Stored items

(** [cldnn::program].  [nodes] is the store that [program_node*] values
    point into; [nodes_map] owns the nodes by id.  A node that leaves
    [nodes_map] is dead even though the store keeps its last record. *)
Record program := mk_program {
  nodes : gmap node_ptr program_node;
  nodes_map : gmap primitive_id node_ptr;
  inputs : list node_ptr;
  outputs : list node_ptr;
  processing_order : list node_ptr;
  optimized_out : list primitive_id;
  optimized : list (primitive_id * list primitive_id);
  configuration : engine_configuration
}.

Definition set_nodes (m : gmap node_ptr program_node) (p : program) : program :=
  {| nodes := m; nodes_map := nodes_map p; inputs := inputs p;
     outputs := outputs p; processing_order := processing_order p;
     optimized_out := optimized_out p; optimized := optimized p;
     configuration := configuration p |}.

Definition set_nodes_map (m : gmap primitive_id node_ptr) (p : program) : program :=
  {| nodes := nodes p; nodes_map := m; inputs := inputs p;
     outputs := outputs p; processing_order := processing_order p;
     optimized_out := optimized_out p; optimized := optimized p;
     configuration := configuration p |}.

Definition set_inputs (l : list node_ptr) (p : program) : program :=
  {| nodes := nodes p; nodes_map := nodes_map p; inputs := l;
     outputs := outputs p; processing_order := processing_order p;
     optimized_out := optimized_out p; optimized := optimized p;
     configuration := configuration p |}.

Definition set_outputs (l : list node_ptr) (p : program) : program :=
  {| nodes := nodes p; nodes_map := nodes_map p; inputs := inputs p;
     outputs := l; processing_order := processing_order p;
     optimized_out := optimized_out p; optimized := optimized p;
     configuration := configuration p |}.

Definition set_processing_order (l : list node_ptr) (p : program) : program :=
  {| nodes := nodes p; nodes_map := nodes_map p; inputs := inputs p;
     outputs := outputs p; processing_order := l;
     optimized_out := optimized_out p; optimized := optimized p;
     configuration := configuration p |}.

Definition set_optimized_out (l : list primitive_id) (p : program) : program :=
  {| nodes := nodes p; nodes_map := nodes_map p; inputs := inputs p;
     outputs := outputs p; processing_order := processing_order p;
     optimized_out := l; optimized := optimized p;
     configuration := configuration p |}.

Definition set_optimized (l : list (primitive_id * list primitive_id)) (p : program) : program :=
  {| nodes := nodes p; nodes_map := nodes_map p; inputs := inputs p;
     outputs := outputs p; processing_order := processing_order p;
     optimized_out := optimized_out p; optimized := l;
     configuration := configuration p |}.

(** ** Computations on the program *)

Inductive exn :=
  | runtime_error (what : string)
  | invalid_argument (what : string)
  | out_of_range.

Inductive outcome (A : Type) :=
  | Ok (a : A)
  | Throw (e : exn).
Arguments Ok {A} a.
Arguments Throw {A} e.

(** A member function: it runs on the program and either returns or throws,
    and in both cases leaves the program it has reached. *)
Definition M (A : Type) : Type := program → outcome A * program.

#[global] Instance M_ret : MRet M := λ A a p, (Ok a, p).

#[global] Instance M_bind : MBind M := λ A B f m p,
  match m p with
  | (Ok a, p') => f a p'
  | (Throw e, p') => (Throw e, p')
  end.

Definition throw {A} (e : exn) : M A := λ p, (Throw e, p).
Definition get_program : M program := λ p, (Ok p, p).
Definition modify (f : program → program) : M unit := λ p, (Ok tt, f p).

(** Reading through a [program_node&]: the referent is live by construction
    in the source; a dangling address has no behaviour to model and is
    reported as [out_of_range]. *)
Definition read_node (n : node_ptr) : M program_node := λ p,
  match nodes p !! n with
  | Some x => (Ok x, p)
  | None => (Throw out_of_range, p)
  end.

(** Writing through a [program_node&]. *)
Definition update_node (n : node_ptr) (f : program_node → program_node) : M unit :=
  modify (λ p, set_nodes (alter f n (nodes p)) p).

(** [for (auto& x : xs) body(x)] *)
Fixpoint for_each {A} (xs : list A) (body : A → M unit) : M unit :=
  match xs with
  | [] => mret tt
  | x :: rest => body x;; for_each rest body
  end.

(** [when_ c m]: [if (c) m;]. *)
Definition when_ (c : bool) (m : M unit) : M unit := if c then m else mret tt.

(** ** The processing order *)

(** Modelled from the spec: [nodes_ordering] (§4.4) is declared outside
    program.cpp.  It is a sequence of nodes, looked up by node, with
    [insert(before, n)], [insert_next(after, n)] and [erase(n)].  The spec
    does not say what a lookup of an absent node does; the model reports it
    as [out_of_range], in [erase] as in the two insertions, and no statement
    below depends on that case. *)
Module nodes_ordering.

Fixpoint insert_before (key n : node_ptr) (l : list node_ptr) : option (list node_ptr) :=
  match l with
  | [] => None
  | x :: rest =>
      if decide (x = key) then Some (n :: x :: rest)
      else cons x <$> insert_before key n rest
  end.

Fixpoint insert_after (key n : node_ptr) (l : list node_ptr) : option (list node_ptr) :=
  match l with
  | [] => None
  | x :: rest =>
      if decide (x = key) then Some (x :: n :: rest)
      else cons x <$> insert_after key n rest
  end.

Definition erase_node (n : node_ptr) (l : list node_ptr) : list node_ptr :=
  filter (λ x, x ≠ n) l.

Definition insert (key n : node_ptr) : M unit := λ p,
  match insert_before key n (processing_order p) with
  | Some l => (Ok tt, set_processing_order l p)
  | None => (Throw out_of_range, p)
  end.

Definition insert_next (key n : node_ptr) : M unit := λ p,
  match insert_after key n (processing_order p) with
  | Some l => (Ok tt, set_processing_order l p)
  | None => (Throw out_of_range, p)
  end.

Definition erase (n : node_ptr) : M unit := λ p,
  if bool_decide (n ∈ processing_order p) then
    (Ok tt, set_processing_order (erase_node n (processing_order p)) p)
  else (Throw out_of_range, p).

End nodes_ordering.

(** ** Structural operations *)

(** [std::list::remove] and the erase-remove idiom on a vector: every
    occurrence goes. *)
Definition remove_all (n : node_ptr) (l : list node_ptr) : list node_ptr :=
  filter (λ x, x ≠ n) l.

(** [program::add_connection] *)
Definition add_connection (prev next : node_ptr) : M unit :=
  update_node prev (λ n, set_users (users n ++ [next]) n);;
  update_node next (λ n, set_dependencies (dependencies n ++ [prev]) n).

(** [program::remove_connection] *)
Definition remove_connection (prev next : node_ptr) : M unit :=
  update_node prev (λ n, set_users (remove_all next (users n)) n);;
  update_node next (λ n, set_dependencies (remove_all prev (dependencies n)) n).

(** [std::map::emplace]: an existing binding wins. *)
Definition emplace (k : primitive_id) (v : node_ptr)
    (m : gmap primitive_id node_ptr) : gmap primitive_id node_ptr :=
  match m !! k with
  | Some _ => m
  | None => <[k := v]> m
  end.

(** [program::rename] *)
Definition rename (node : node_ptr) (new_id : primitive_id) : M unit :=
  p ← get_program;
  if bool_decide (is_Some (nodes_map p !! new_id)) then
    throw (runtime_error
      ("Trying to rename program_node but node with id " +:+ new_id +:+ " already exists"))
  else
    n ← read_node node;
    if output n then
      throw (invalid_argument
        "Trying to rename an output node. If you intend to do that, please clear 'output' flag manually.")
    else
      match nodes_map p !! node_id n with
      | None => mret tt
      | Some node_ptr =>
          modify (λ p, set_nodes_map
                         (delete (node_id n) (emplace new_id node_ptr (nodes_map p))) p);;
          update_node node (λ n, set_desc (with_id new_id (desc n)) n)
      end.

(** [program::swap_names]: [nodes_map.at] throws on an unbound id. *)
Definition swap_names (node1 node2 : node_ptr) : M unit :=
  n1 ← read_node node1;
  n2 ← read_node node2;
  p ← get_program;
  match nodes_map p !! node_id n1, nodes_map p !! node_id n2 with
  | Some x, Some y =>
      modify (λ p, set_nodes_map
                     (<[node_id n2 := x]> (<[node_id n1 := y]> (nodes_map p))) p);;
      update_node node1 (λ n, set_desc (with_id (node_id n2) (desc n)) n);;
      update_node node2 (λ n, set_desc (with_id (node_id n1) (desc n)) n)
  | _, _ => throw out_of_range
  end.

Section build.

(** [is_debug_build()]: fixed when the library is compiled. *)
Variable is_debug_build : bool.

(** [program::remove_if_dangling] *)
Definition remove_if_dangling (node : node_ptr) : M bool :=
  n ← read_node node;
  if negb (bool_decide (users n = [])) then mret false
  else if negb (bool_decide (dependencies n = [])) then mret false
  else
    when_ (negb (output n) || is_debug_build) (
      when_ (is_input n)
        (modify (λ p, set_inputs (remove_all node (inputs p)) p));;
      p ← get_program;
      when_ (bool_decide (node ∈ processing_order p))
        (nodes_ordering.erase node);;
      modify (λ p, set_optimized_out (optimized_out p ++ [node_id n]) p);;
      modify (λ p, set_nodes_map (delete (node_id n) (nodes_map p)) p));;
    mret true.
Lemma discard_line_or_eof_ret (w : world) :
  discard_line_or_eof w
  = Ret tt (set_stdin (match drop_line (stdin w) with
                       | Some r => r
                       | None => EmptyString
                       end) w).
Proof.
  unfold discard_line_or_eof. destruct (drop_line (stdin w)); reflexivity.
Qed.

(** X2: [get_controller] returns the first registered controller whose
    address compares equal to the address the operator entered on the line
    after the current one, and [NULL] when the input has ended, when the
    line does not parse, or when no registered controller has that
    address.  The registry is left as it is, nothing is handed to the
    driver, and the input is consumed up to the end of the address line. *)
Theorem get_controller_selects (w w' : world) (r : option Z) :
  get_controller parse w = Ret r w' ->
  quiet w' = quiet (set_stdin (stdin w') w)
  /\ match address_line (stdin w) with
     | None => r = None /\ stdin w' = EmptyString
     | Some (line, rest) =>
         stdin w' = rest
         /\ match parse (skip_space (c_string line)) with
            | None => r = None
            | Some a =>
                match r with
                | Some p =>
                    0 <= p < num_devs w
                    /\ (exists d, slot p w = Some d
                                  /\ spdk_pci_addr_compare a (pci_addr d) = 0)
                    /\ (forall q d, 0 <= q < p -> slot q w = Some d ->
                                    spdk_pci_addr_compare a (pci_addr d) <> 0)
                | None =>
                    forall q d, 0 <= q < num_devs w -> slot q w = Some d ->
                                spdk_pci_addr_compare a (pci_addr d) <> 0
                end
            end
     end.
Proof.
  intros H. unfold get_controller in H.
  apply bind_inv_ret in H. destruct H as [u [w1 [Htable H]]].
  assert (Hq : quiet w1 = quiet w).
  { assert (P : prints_only
                  (foreach_dev
                     (fun iter =>
                        display_controller iter CONTROLLER_DISPLAY_SIMPLISTIC))).
    { prints_walk ltac:(apply prints_display_controller). }
    apply (P w w1). rewrite Htable. reflexivity. }
  rewrite bind_printf in H.
  rewrite (bind_ret_inv _ _ _ _ _ (discard_line_or_eof_ret _)) in H.
  cbn [stdin add_output] in H.
  assert (Hstdin : stdin w1 = stdin w) by exact (f_equal stdin Hq).
  assert (Hdevs : devs w1 = devs w) by exact (f_equal devs Hq).
  assert (Hnum : num_devs w1 = num_devs w) by exact (f_equal num_devs Hq).
  rewrite Hstdin in H. unfold address_line.
  set (s1 := match drop_line (stdin w) with
             | Some r0 => r0
             | None => EmptyString
             end) in *.
  set (w2 := set_stdin s1
               (add_output
                  (Print Stdout "Please Input PCI Address(domain:bus:dev.func): \n" [])
                  w1)) in *.
  assert (Hq2 : forall s, quiet (set_stdin s w2) = quiet (set_stdin s w)).
  { intros s. exact (quiet_same w1 w s _ (output w) Hq). }
  apply bind_inv_ret in H. destruct H as [line [w3 [Hfgets H]]].
  unfold fgets in Hfgets. change (stdin w2) with s1 in Hfgets.
  destruct s1 as [|c0 s1'] eqn:Es1.
  - inversion Hfgets. subst line w3. inversion H. subst r w'.
    split; [|split; reflexivity].
    change (stdin w2) with EmptyString. rewrite <- (Hq2 EmptyString).
    reflexivity.
  - destruct (read_line (64 - 1) (String c0 s1')) as [l rest] eqn:Eline.
    change (64 - 1)%nat with 63%nat in Eline. rewrite Eline.
    inversion Hfgets. subst line w3. clear Hfgets.
    destruct (parse (skip_space (c_string l))) as [a|] eqn:Eparse.
    + rewrite bind_gets in H.
      destruct (find_dev_first a _ _ _ _ _ H) as [Hw Hr]. subst w'.
      cbn [stdin set_stdin]. split; [apply Hq2|].
      split; [reflexivity|].
      assert (Hslots : forall q, slot q (set_stdin rest w2) = slot q w).
      { intros q. unfold slot. cbn [devs set_stdin w2 add_output].
        rewrite Hdevs. reflexivity. }
      change (num_devs (set_stdin rest w2)) with (num_devs w1) in Hr.
      rewrite Hnum in Hr.
      destruct r as [p|].
      * destruct Hr as [Hrange [[d [Hd Hcmp]] Hbefore]].
        split; [lia|]. split.
        -- exists d. rewrite <- Hslots. auto.
        -- intros q d' Hqr Hs. apply (Hbefore q d' Hqr).
           rewrite Hslots. exact Hs.
      * intros q d' Hqr Hs. apply (Hr q d'); [lia|].
        rewrite Hslots. exact Hs.
    + inversion H. subst r w'. cbn [stdin set_stdin].
      split; [apply Hq2|]. split; reflexivity.
Qed.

WORK REQUEST ::
Out of the entries, pull every line that mentions "dependencies".

RESPONSE ::
  update_node next (λ n, set_dependencies (dependencies n ++ [prev]) n).
  update_node next (λ n, set_dependencies (remove_all prev (dependencies n)) n).
  else if negb (bool_decide (dependencies n = [])) then mret false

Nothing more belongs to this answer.